Although not everyone likes the cold weather, sometimes there is nothing more beautiful than standing outside and watching the snowflakes come down from the sky. Do you remember when you used to catch the snowflakes with your tongue or make a snow angel as a child? Well, you are never too old to do that.

Now that holiday lights are all around us, perhaps you can take a walk or drive to a tree-lit park. Or you can go around town and look at festive homes. There’s just something so peaceful and enjoyable about that to me.

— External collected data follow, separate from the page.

Lemma dec_enc_bytes b size : match size with Some n => len b = n | None => True end →
  dec_bytes (enc_bytes b) size = Ok b.
Proof.
  intros Hs. unfold enc_bytes.
  change ("0x" +:+ hex b) with (String "0"%char (String "x"%char (hex b))).
  unfold dec_bytes. cbn beta iota. rewrite fromhex_hex.
  destruct size as [n|]; [|done]. by rewrite Hs, Z.eqb_refl.
Qed.

Lemma dec_bytes_size v n b : dec_bytes v (Some n) = Ok b → len b = n.
Proof.
  unfold dec_bytes. intros Hd. repeat case_match; try done. inv_ok. subst.
  by apply negb_false_iff, Z.eqb_eq in Hv.
Qed.

Lemma _int_min v m n : _int v (Some m) = Ok n → m <= n.
Proof. unfold _int. destruct v; try done. intros Hd. inv_ok. subst. by apply Z.ltb_ge in Hv. Qed.

Lemma _int_JInt n m : match m with Some k => k <= n | None => True end → _int (JInt n) m = Ok n.
Proof.
  intros Hm. unfold _int. destruct m as [k|]; [|done]. by rewrite (proj2 (Z.ltb_ge _ _)).
Qed.

Lemma _req_here k v o : _req (JObj ((k, v) :: o)) k = Ok v.
Proof. unfold _req. cbn [dict_get]. by rewrite decide_True. Qed.
Lemma _req_there k k' v o : k ≠ k' → _req (JObj ((k', v) :: o)) k = _req (JObj o) k.
Proof. intros Hk. unfold _req. cbn [dict_get]. by rewrite decide_False. Qed.
Lemma dict_get_here {V} (k : string) (v : V) o : dict_get ((k, v) :: o) k = Some v.
Proof. cbn [dict_get]. by rewrite decide_True. Qed.
Lemma dict_get_there {V} (k k' : string) (v : V) o : k ≠ k' → dict_get ((k', v) :: o) k = dict_get o k.
Proof. intros Hk. cbn [dict_get]. by rewrite decide_False. Qed.

Lemma get_or_here k v o d : get_or (JObj ((k, v) :: o)) k d = v.
Proof. unfold get_or. by rewrite dict_get_here. Qed.
Lemma get_or_there k k' v o d : k ≠ k' → get_or (JObj ((k', v) :: o)) k d = get_or (JObj o) k d.
Proof. intros Hk. unfold get_or. by rewrite dict_get_there. Qed.
Lemma _list_JArr l : _list (JArr l) = Ok l.
Proof. done. Qed.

If you prefer to stay indoors, how about baking some cookies and heating some hot chocolate, tea or whatever your fancy may be. Or maybe you enjoy drawing, coloring or making crafts.

2. Interact with Others

The holidays can bring on depression and isolation for many individuals. Therefore, it is essential to socialize with others, whether via a visit, phone call or video chat.

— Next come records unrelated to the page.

Lemma accusation_inj eid d r eid' d' r' p : len eid = len eid' →
  write_preimage (WAccusation eid d r) = Ok p → write_preimage (WAccusation eid' d' r') = Ok p →
  eid = eid' ∧ d = d' ∧ r = r'.
Proof.
  cbn [write_preimage]. unfold len. intros He Hp Hp'.
  apply bind_Ok_inv in Hp as (x & [? ->]%to_bytes_be_Ok & Hp).
  apply bind_Ok_inv in Hp as (y & [? ->]%to_bytes_be_Ok & <-%Ok_inj).
  apply bind_Ok_inv in Hp' as (x' & [? ->]%to_bytes_be_Ok & Hp').
  apply bind_Ok_inv in Hp' as (y' & [? ->]%to_bytes_be_Ok & Hp').
  apply Ok_inj, app_inv_head in Hp'. apply app_inj_1 in Hp' as [-> Hp']; [|lia].
  apply be_app_inj in Hp' as [-> Hp']; [|done..].
  rewrite <- (app_nil_r (be_bytes 8 r')), <- (app_nil_r (be_bytes 8 r)) in Hp'.
  by apply be_app_inj in Hp' as [-> _].
Qed.

Lemma write_preimage_binds w w' p : well_sized w → well_sized w' →
  write_preimage w = Ok p → write_preimage w' = Ok p → same_write w w'.
Proof.
  intros Hw Hw' Hp Hp'.
  assert (Hkind : write_kind w = write_kind w').
  { destruct (write_preimage_opening _ _ Hp) as [x Hx], (write_preimage_opening _ _ Hp') as [y Hy].
    apply (openings_prefix_free _ _ _ _ (openings_lookup w) (openings_lookup w')).
    apply (clash_app _ _ x y). congruence. }
  destruct w, w'; try discriminate Hkind; clear Hkind; cbn [same_write well_sized] in *;
    destruct_and?; cbn [write_preimage] in Hp, Hp'.
  - by eapply request_preimage_inj.
  - apply encode_utf8_inj. congruence.
  - eapply dkg_result_preimage_inj; [| |done..]; congruence.
  - eapply share_preimage_inj; [|done..]; congruence.
  - eapply aggregate_preimage_inj; [|done..]; congruence.
  - apply Ok_inj in Hp as <-. apply Ok_inj, app_inv_head in Hp'. unfold len in *.
    apply app_inj_1 in Hp' as [-> Hp']; [|lia]. split; [done|]. symmetry. by apply encode_utf8_inj.
  - eapply result_preimage_inj; [|done..]; congruence.
  - eapply commitments_preimage_inj; [| | |done..]; [congruence|done..].
  - eapply (indexed_share_inj _ _ _ _ _ _ _ _ _ _ _ eq_refl); [|done..]; congruence.
  - eapply accusation_inj; [|done..]; congruence.
  - eapply (indexed_share_inj _ _ _ _ _ _ _ _ _ _ _ eq_refl); [|done..]; congruence.
Qed.

Lemma same_write_preimage w w' : same_write w w' → write_preimage w = write_preimage w'.
Proof.
  destruct w, w'; cbn [same_write write_preimage]; try done; intros Hs.
  - by destruct Hs as (-> & -> & ->).
  - by rewrite Hs.
  - by injection Hs as -> -> ->.
  - by injection Hs as -> -> ->.
  - destruct Hs as [-> Hf]. unfold aggregate_preimage_of. by rewrite Hf.
  - destruct Hs as [-> Hj]. by rewrite Hj.
  - injection Hs as -> Ht Hk Hb. unfold result_preimage. by rewrite Ht, Hk, Hb.
  - by destruct Hs as (-> & -> & ->).
  - destruct Hs as (-> & -> & -> & Hm). unfold indexed_share. by rewrite Hm.
  - by destruct Hs as (-> & -> & ->).
  - destruct Hs as (-> & -> & -> & Hm). unfold indexed_share. by rewrite Hm.
Qed.


Lemma from_sk_key sk s : from_sk sk = Ok s → private_key s = sk ∧ to_bytes_be sk 32 = Ok (account_key s).
Proof.
  unfold from_sk, private_key. intros Hs. apply bind_Ok_inv in Hs as (key & Hk & <-%Ok_inj).
  split; [|done]. apply to_bytes_be_Ok in Hk as [Hr ->]. cbn [account_key].
  rewrite from_be_bytes. by apply Z.mod_small.
Qed.

Lemma sign_register_verifies sk c sig key : to_bytes_be sk 32 = Ok key →
  sign_register sk c = Ok sig → ∀ id, verify_register id sig c = bool_decide (address_of key = id).
Proof.
  intros Hk Hs id. unfold sign_register in Hs. rewrite Hk, bind_Ok in Hs.
  unfold verify_register. by rewrite (recover_sign _ _ _ Hs).
Qed.

(** A signer built from a secret keeps that secret, and what it signs
    verifies for its own identity and no other: requests, registrations, and
    every content digest, whose recovery gives the identity. *)
Theorem signer_authorizes sk s : from_sk sk = Ok s →
  private_key s = sk
  ∧ (∀ op eid payload sig id, signer_sign s op eid payload = Ok sig →
       verify_request id sig op eid payload = bool_decide (identity s = id))
  ∧ (∀ c sig id, signer_sign_register s c = Ok sig →
       verify_register id sig c = bool_decide (identity s = id))
  ∧ (∀ w d sig, write_digest w = Ok d → sign_digest (private_key s) d = Ok sig →
       recover_digest d sig = Ok (identity s)).
Proof.
  intros Hs. destruct (from_sk_key _ _ Hs) as [Hp Hk].
  unfold signer_sign, signer_sign_register, identity. rewrite Hp. split_and!; [done|..].
  - intros op eid payload sig id Hsig. by apply (sign_request_verifies sk op eid payload sig).
  - intros c sig id Hsig. by apply (sign_register_verifies sk c sig).
  - intros w d sig _ Hsig. by apply (sign_digest_recover sk).
Qed.

End write_auth.

(** * Instances *)

(** An encoding that decodes: lengths before contents. *)
Module prefix_abi.

Fixpoint flat (v : abi_value) : result bytes :=
  match v with
  | ABytes b => l ← to_bytes_be (len b) 32; Ok (l ++ b)
  | AUint n => to_bytes_be n 32
  | ATuple vs =>
      (fix go vs := match vs with [] => Ok [] | v :: vs => a ← flat v; b ← go vs; Ok (a ++ b) end) vs
  | AArray vs =>
      n ← to_bytes_be (len vs) 32;
      b ← (fix go vs := match vs with [] => Ok [] | v :: vs => a ← flat v; b ← go vs; Ok (a ++ b) end) vs;
      Ok (n ++ b)
  end.

Fixpoint flat_list (vs : list abi_value) : result bytes :=
  match vs with [] => Ok [] | v :: vs => a ← flat v; b ← flat_list vs; Ok (a ++ b) end.

#[export] Instance abi : Abi := { abi_encode _ vs := flat_list vs }.

Lemma abi_value_ind' (P : abi_value → Prop) :
  (∀ b, P (ABytes b)) → (∀ n, P (AUint n)) → (∀ l, Forall P l → P (ATuple l)) →
  (∀ l, Forall P l → P (AArray l)) → ∀ v, P v.
Proof.
  intros Hb Hu Ht Ha. fix IH 1. intros [b|n|l|l]; [apply Hb|apply Hu|apply Ht|apply Ha];
    induction l as [|x l IHl]; constructor; auto.
Qed.

Definition decodable (v : abi_value) : Prop := ∀ t v' b b' r r',
  has_type t v → has_type t v' → flat v = Ok b → flat v' = Ok b' → b ++ r = b' ++ r' → v = v' ∧ r = r'.

Lemma flat_list_decodable vs : Forall decodable vs → ∀ ts vs' b b' r r',
  Forall2 has_type ts vs → Forall2 has_type ts vs' →
  flat_list vs = Ok b → flat_list vs' = Ok b' → b ++ r = b' ++ r' → vs = vs' ∧ r = r'.
Proof.
  induction 1 as [|v vs Hv _ IH]; intros ts vs' b b' r r' Ht Ht' Hb Hb' E.
  - inversion Ht; subst. inversion Ht'; subst. by apply Ok_inj in Hb as <-; apply Ok_inj in Hb' as <-.
  - apply Forall2_cons_inv_r in Ht as (t & ts' & Htv & Hts & ->).
    apply Forall2_cons_inv_l in Ht' as (v' & vs'' & Htv' & Hts' & ->).
    cbn [flat_list] in Hb, Hb'.
    apply bind_Ok_inv in Hb as (x & Hx & Hb). apply bind_Ok_inv in Hb as (y & Hy & <-%Ok_inj).
    apply bind_Ok_inv in Hb' as (x' & Hx' & Hb'). apply bind_Ok_inv in Hb' as (y' & Hy' & <-%Ok_inj).
    rewrite <- !app_assoc in E. destruct (Hv _ _ _ _ _ _ Htv Htv' Hx Hx' E) as [-> E'].
    by destruct (IH _ _ _ _ _ _ Hts Hts' Hy Hy' E') as [-> ->].
Qed.

Lemma array_types t vs : Forall (has_type t) vs → Forall2 has_type (replicate (length vs) t) vs.
Proof. induction 1; cbn; constructor; auto. Qed.

Lemma flat_decodable v : decodable v.
Proof.
  induction v as [b|n|l IH|l IH] using abi_value_ind'; intros t v' x x' r r' Ht Ht' Hx Hx' E;
    inversion Ht; subst; inversion Ht'; subst; cbn [flat] in Hx, Hx'.
  - apply bind_Ok_inv in Hx as (y & [? ->]%to_bytes_be_Ok & <-%Ok_inj).
    apply bind_Ok_inv in Hx' as (y' & [? ->]%to_bytes_be_Ok & <-%Ok_inj).
    rewrite <- !app_assoc in E. by apply be_len_app_inj in E as [-> ->]; [|lia..].
  - apply to_bytes_be_Ok in Hx as [? ->]. apply to_bytes_be_Ok in Hx' as [? ->].
    by apply be_app_inj in E as [-> ->].
  - change (flat_list l = Ok x) in Hx. change (flat_list vs = Ok x') in Hx'.
    by destruct (flat_list_decodable _ IH ts vs x x' r r') as [-> ->].
  - apply bind_Ok_inv in Hx as (y & [? ->]%to_bytes_be_Ok & Hx).
    apply bind_Ok_inv in Hx as (z & Hz & <-%Ok_inj).
    apply bind_Ok_inv in Hx' as (y' & [? ->]%to_bytes_be_Ok & Hx').
    apply bind_Ok_inv in Hx' as (z' & Hz' & <-%Ok_inj). rewrite <- !app_assoc in E.
    apply be_app_inj in E as [Hl E]; [|done..].
    assert (Hlen : length vs = length l) by (unfold len in Hl; lia).
    change (flat_list l = Ok z) in Hz. change (flat_list vs = Ok z') in Hz'.
    destruct (flat_list_decodable _ IH (replicate (length l) t0) vs z z' r r') as [-> ->]; try done.
    + by apply array_types.
    + rewrite <- Hlen. by apply array_types.
Qed.

#[export] Instance abi_laws : AbiLaws.
Proof.
  constructor. intros ts vs vs' b b' r r'. apply flat_list_decodable, Forall_forall. intros v _.
  apply flat_decodable.
Qed.

End prefix_abi.

(** Signatures that name their key. *)
Module naming_account.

Unfortunately, many individuals don’t have friends or family members around. If that’s the case, maybe you can try a support group. There are online forums or those you can phone or video join. Whatever makes you feel most comfortable.

3. Volunteer

Volunteering for me has been the greatest reward. There is such a sense of joy, satisfaction and fulfillment that comes along with it, knowing that you can make a difference for someone or something. Plus, there is a greater need for help during the holiday season.

Doing volunteer work is also a way to get ourselves out of that funk. When we’re anxious, lonely or depressed, getting stuck inside our heads is easy. However, volunteering has a way of getting ourselves unstuck because we’re no longer focusing so much on the internal.

4. Start a New Tradition

Oh, how I wish I could go back to the days when my kids were little, watching the joy in their faces on Christmas day. However, now that they are adults, I’ve had to learn to make my own special memories. Therefore, whenever December 1st comes around, I watch a Christmas movie every evening until Christmas. It’s always good seeing a kindred spirit or laughing at a goofy Santa movie.

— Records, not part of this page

(* ===== verification/DataLayerSafety.v ===== *)
(** The contract of the storage port, proved of the in-memory adapter: its
    steps, the invariant every reachable store satisfies, and what follows
    (unique and stable winners, append-only artifacts, single-use
    registrations and requests). *)

From S2P Require Import Prelude Params Primality Field Points Transcript Types Config Codecs WriteAuth Quorum DataLayer.

Section safety.
Context `{Crypto} `{EthAccount} `{Abi} (float_repr : Z → Z → string).

(** * Steps *)

(** One successful write; a write that raises changes nothing.  Configurations
    are values of the validated class. *)
Inductive step : InMemoryDataLayer → InMemoryDataLayer → Prop :=
| step_register m c sig m' eid : valid_config c →
    register_election float_repr m c sig = Ok (m', eid) → step m m'
| step_cancel m now eid sig m' : cancel_election m now eid sig = Ok m' → step m m'
| step_dkg m eid pk pks sig m' : submit_dkg_result m eid pk pks sig = Ok m' → step m m'
| step_ballot m now eid b sig m' seq :
    submit_ballot float_repr m now eid b sig = Ok (m', seq) → step m m'
| step_aggregate m now eid a sig m' : submit_aggregate m now eid a sig = Ok m' → step m m'
| step_share m now eid s sig m' : submit_decryption_share m now eid s sig = Ok m' → step m m'
| step_result m eid r sig m' : publish_result m eid r sig = Ok m' → step m m'
| step_stalled m now now' eid b sig t m' :
    set_tally_stalled m now now' eid b sig t = Ok m' → step m m'.

Definition reachable (m : InMemoryDataLayer) : Prop := rtc step new_memory m.

(** * The invariant *)

(** The signature over the digest recovers to keyper [i] of the committee. *)
Definition signed_by (c : ElectionConfig) (i : Z) (digest : result bytes) (sig : bytes) : Prop :=
  ∃ d k, digest = Ok d ∧ recover_digest d sig = Ok (signing_key k)
    ∧ 1 <= i ∧ keypers c !! Z.to_nat (i - 1) = Some k.

(** The aggregate a quorum agrees on, of a stored election. *)
Definition aggregate_of (st : _Stored) : result (option AggregateArtifact) :=
  groups ← _aggregate_groups (election_id (st_config st)) (st_aggregate_by_keyper st);
  resolve_unique (dict_values groups) (quorum (threshold (st_config st))).

Record stored_core (eid : bytes) (st : _Stored) : Prop := {
  ok_valid : valid_config (st_config st);
  ok_id : election_id (st_config st) = eid;
  ok_dkg_keys : NoDup (dict_keys (st_dkg_by_keyper st));
  ok_dkg i sub : (i, sub) ∈ st_dkg_by_keyper st → dkg_election_id sub = eid ∧
    signed_by (st_config st) i (dkg_result_digest eid (dkg_pk_election sub) (dkg_committee_pks sub))
      (dkg_keyper_signature sub);
  ok_ballots i b : st_ballots st !! i = Some b → sequence_number b = Z.of_nat i ∧
    ∃ t, submitted_at b = Some t ∧ is_voting_open (st_config st) t = true;
  ok_agg_keys : NoDup (dict_keys (st_aggregate_by_keyper st));
  ok_agg i a : (i, a) ∈ st_aggregate_by_keyper st →
    1 <= i <= thr_n (threshold (st_config st)) ∧ ∃ d, aggregate_digest_of eid a = Ok d;
  ok_shares_keys : NoDup (dict_keys (st_shares_by_keyper st));
  ok_shares i s : (i, s) ∈ st_shares_by_keyper st →
    keyper_index s = i ∧ 1 <= i <= thr_n (threshold (st_config st));
}.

It is never too late to start a tradition you can call your own.

5. Stay in the Moment

Sometimes, being in the moment doesn’t feel any better for us, but we also can’t rewind time and go back to the past. However, rather than going back to a moment that no longer exists, we can shape the moment we are in now.

One method that I use to get myself out of the past is called radical acceptance. In other words, radical acceptance means that I allow myself to feel the sadness and loss of my past for a moment, accept it for what it is, and then move on from it by doing something that I know made me feel good about myself the time before. I am essentially working on my practicing skills.

6. Be Kind to Yourself

Being kind and empathetic towards others is an exceptional quality. However, we tend not to treat ourselves in the same regard. So whenever you feel down due to the holidays, treat yourself with the same kindness you would if a friend felt that way, and give yourself some grace.

7.  Seek Help

Even with our best intentions, getting through the holidays is not always smooth sailing. Therefore, please reach out for help if your symptoms persist or worsen. You can:

  • Contact your therapist
  • Call a warmline or hotline
  • Call 911 or go to your nearest emergency room
  • Call the National Suicide Prevention Lifeline at 1-800-273-8255
  • Reach out to a friend for support

The holidays may not come easy for everyone, but we can find a way to make it more bearable. Hopefully, some of these tips helped.